Saved entries:

(** X13, an instance. *)
Lemma requests_carry_client_configuration_witness :
  Forall client_option [EuResidency; SetServiceAccount "svc" "s3cret"] ∧
  query_params (Import_request
    (NewClient 117 "project-token" "api-secret"
       [EuResidency; SetServiceAccount "svc" "s3cret"]) [] ImportOptionsRecommend) =
    [ {[ "strict" := ["1"]; "project_id" := [Itoa 117]; "verbose" := ["1"] ]} ].
Proof.
  assert (Forall client_option [EuResidency; SetServiceAccount "svc" "s3cret"]) as Hopts
    by (repeat constructor).
  split; [exact Hopts|].
  exact (proj1 (proj2 (requests_carry_client_configuration 117 "project-token" "api-secret"
    "" [EuResidency; SetServiceAccount "svc" "s3cret"] [] ImportOptionsRecommend Hopts))).
Defined.






Lemma Unmarshal_any_not_int64 (j : document) (n : Z) : Unmarshal_any j ≠ VInt64 n.
Proof. destruct j as [| |[]| | |]; discriminate. Qed.

Lemma reparse_Event_properties (m : Mixpanel) (e e2 : Event) :
  reparse_Event m e = Ok e2 →
  ∃ o : gmap string document, Properties e2 = Some (Unmarshal_any <$> o).
Proof.
  unfold reparse_Event, Marshal_Event.
  destruct (Marshal (value_of_map (Properties e))) as [pj|]; [|discriminate].
  simpl. intros [_ Hprops]%NewEventFromJson_Ok.
  unfold map_index in Hprops.
  rewrite lookup_fmap, lookup_insert_ne, lookup_singleton_eq in Hprops by done.
  simpl in Hprops.
  destruct pj as [| |[]| | |o]; try discriminate.
  injection Hprops as <-. by exists o.
Qed.

(** X15. The event that comes back from serialising and reparsing has a
    non-nil properties map that holds no [int64] under any key.  So an
    event on which [AddTime] has run never comes back as it was: whatever
    else it holds, its [time] is an [int64]. *)
Theorem AddTime_breaks_round_trip (m : Mixpanel) (t : time_Time) (e e' : Event) :
  AddTime t e = Ret e' →
  reparse_Event m e' ≠ Ok e' ∧
  ∀ e2, reparse_Event m e' = Ok e2 →
    ∃ p2, Properties e2 = Some p2 ∧ ∀ k n, p2 !! k ≠ Some (VInt64 n).
Proof.
  intros Hadd.
  assert (∀ e2, reparse_Event m e' = Ok e2 →
            ∃ p2, Properties e2 = Some p2 ∧ ∀ k n, p2 !! k ≠ Some (VInt64 n)) as Hback.
  { intros e2 (o & Ho)%reparse_Event_properties. eexists. split; [exact Ho|].
    intros k n (j & Hj & _)%lookup_fmap_Some. by apply Unmarshal_any_not_int64 in Hj. }
  split; [|exact Hback].
  intros (p2 & Hp2 & Hnone)%Hback.
  destruct e as [name [p|]]; [|discriminate]. injection Hadd as <-.
  simpl in Hp2. injection Hp2 as <-.
  by apply (Hnone propertyTime (UnixMilli t)), lookup_insert_eq.
Qed.

(** X15, an instance. *)
Lemma AddTime_breaks_round_trip_witness :
  AddTime sample_time {| Name := "signup"; Properties := Some ∅ |} = Ret sample_timed_event ∧
  reparse_Event sample_client sample_timed_event ≠ Ok sample_timed_event.
Proof.
  split; [reflexivity|].
  exact (proj1 (AddTime_breaks_round_trip sample_client sample_time
                  {| Name := "signup"; Properties := Some ∅ |} sample_timed_event eq_refl)).
Defined.


(** The names bound in the module's namespace when a method runs: the
    attributes every module has, the names of the [import] statements,
    [__all__] and the five classes. *)
Definition module_globals : list string :=
  [ "__name__"; "__doc__"; "__package__"; "__loader__"; "__spec__";
    "__file__"; "__cached__"; "__builtins__";
    "datetime"; "timedelta"; "date"; "backend";
    "Eval"; "Not"; "Bool"; "PYSONEncoder"; "Equal";
    "ModelView"; "ModelSingleton"; "ModelSQL"; "fields"; "Unique"; "Check";
    "Pool"; "Transaction"; "__all__";
    "PolicoopSequences"; "TransportRequest"; "AmbulanceTransport";
    "TransportHealthProfessional"; "InventoryLine" ].

(** Looking up a name that is neither a local of the method nor a builtin:
    it must be a global of the module. *)
Definition lookup_global (globals : list string) (name : string) : Error + unit :=
  if bool_decide (name ∈ globals) then inr tt else inl (NameError name).

(** The columns of the stored fields and the constraint of [__setup__],
    which the framework's [__register__] creates when they are missing. *)
Definition declared_columns : gset string :=
  {[ "id"; "create_uid"; "create_date"; "write_uid"; "write_date";
     "product"; "quantity" ]}.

» **Exercise prompt**
Every record above is to be transcribed exactly as written.

» **Task answer**
(** X13, an instance. *)
Lemma requests_carry_client_configuration_witness :
  Forall client_option [EuResidency; SetServiceAccount "svc" "s3cret"] ∧
  query_params (Import_request
    (NewClient 117 "project-token" "api-secret"
       [EuResidency; SetServiceAccount "svc" "s3cret"]) [] ImportOptionsRecommend) =
    [ {[ "strict" := ["1"]; "project_id" := [Itoa 117]; "verbose" := ["1"] ]} ].
Proof.
  assert (Forall client_option [EuResidency; SetServiceAccount "svc" "s3cret"]) as Hopts
    by (repeat constructor).
  split; [exact Hopts|].
  exact (proj1 (proj2 (requests_carry_client_configuration 117 "project-token" "api-secret"
    "" [EuResidency; SetServiceAccount "svc" "s3cret"] [] ImportOptionsRecommend Hopts))).
Defined.






Lemma Unmarshal_any_not_int64 (j : document) (n : Z) : Unmarshal_any j ≠ VInt64 n.
Proof. destruct j as [| |[]| | |]; discriminate. Qed.

Lemma reparse_Event_properties (m : Mixpanel) (e e2 : Event) :
  reparse_Event m e = Ok e2 →
  ∃ o : gmap string document, Properties e2 = Some (Unmarshal_any <$> o).
Proof.
  unfold reparse_Event, Marshal_Event.
  destruct (Marshal (value_of_map (Properties e))) as [pj|]; [|discriminate].
  simpl. intros [_ Hprops]%NewEventFromJson_Ok.
  unfold map_index in Hprops.
  rewrite lookup_fmap, lookup_insert_ne, lookup_singleton_eq in Hprops by done.
  simpl in Hprops.
  destruct pj as [| |[]| | |o]; try discriminate.
  injection Hprops as <-. by exists o.
Qed.

(** X15. The event that comes back from serialising and reparsing has a
    non-nil properties map that holds no [int64] under any key.  So an
    event on which [AddTime] has run never comes back as it was: whatever
    else it holds, its [time] is an [int64]. *)
Theorem AddTime_breaks_round_trip (m : Mixpanel) (t : time_Time) (e e' : Event) :
  AddTime t e = Ret e' →
  reparse_Event m e' ≠ Ok e' ∧
  ∀ e2, reparse_Event m e' = Ok e2 →
    ∃ p2, Properties e2 = Some p2 ∧ ∀ k n, p2 !! k ≠ Some (VInt64 n).
Proof.
  intros Hadd.
  assert (∀ e2, reparse_Event m e' = Ok e2 →
            ∃ p2, Properties e2 = Some p2 ∧ ∀ k n, p2 !! k ≠ Some (VInt64 n)) as Hback.
  { intros e2 (o & Ho)%reparse_Event_properties. eexists. split; [exact Ho|].
    intros k n (j & Hj & _)%lookup_fmap_Some. by apply Unmarshal_any_not_int64 in Hj. }
  split; [|exact Hback].
  intros (p2 & Hp2 & Hnone)%Hback.
  destruct e as [name [p|]]; [|discriminate]. injection Hadd as <-.
  simpl in Hp2. injection Hp2 as <-.
  by apply (Hnone propertyTime (UnixMilli t)), lookup_insert_eq.
Qed.

(** X15, an instance. *)
Lemma AddTime_breaks_round_trip_witness :
  AddTime sample_time {| Name := "signup"; Properties := Some ∅ |} = Ret sample_timed_event ∧
  reparse_Event sample_client sample_timed_event ≠ Ok sample_timed_event.
Proof.
  split; [reflexivity|].
  exact (proj1 (AddTime_breaks_round_trip sample_client sample_time
                  {| Name := "signup"; Properties := Some ∅ |} sample_timed_event eq_refl)).
Defined.


(** The names bound in the module's namespace when a method runs: the
    attributes every module has, the names of the [import] statements,
    [__all__] and the five classes. *)
Definition module_globals : list string :=
  [ "__name__"; "__doc__"; "__package__"; "__loader__"; "__spec__";
    "__file__"; "__cached__"; "__builtins__";
    "datetime"; "timedelta"; "date"; "backend";
    "Eval"; "Not"; "Bool"; "PYSONEncoder"; "Equal";
    "ModelView"; "ModelSingleton"; "ModelSQL"; "fields"; "Unique"; "Check";
    "Pool"; "Transaction"; "__all__";
    "PolicoopSequences"; "TransportRequest"; "AmbulanceTransport";
    "TransportHealthProfessional"; "InventoryLine" ].

(** Looking up a name that is neither a local of the method nor a builtin:
    it must be a global of the module. *)
Definition lookup_global (globals : list string) (name : string) : Error + unit :=
  if bool_decide (name ∈ globals) then inr tt else inl (NameError name).

(** The columns of the stored fields and the constraint of [__setup__],
    which the framework's [__register__] creates when they are missing. *)
Definition declared_columns : gset string :=
  {[ "id"; "create_uid"; "create_date"; "write_uid"; "write_date";
     "product"; "quantity" ]}.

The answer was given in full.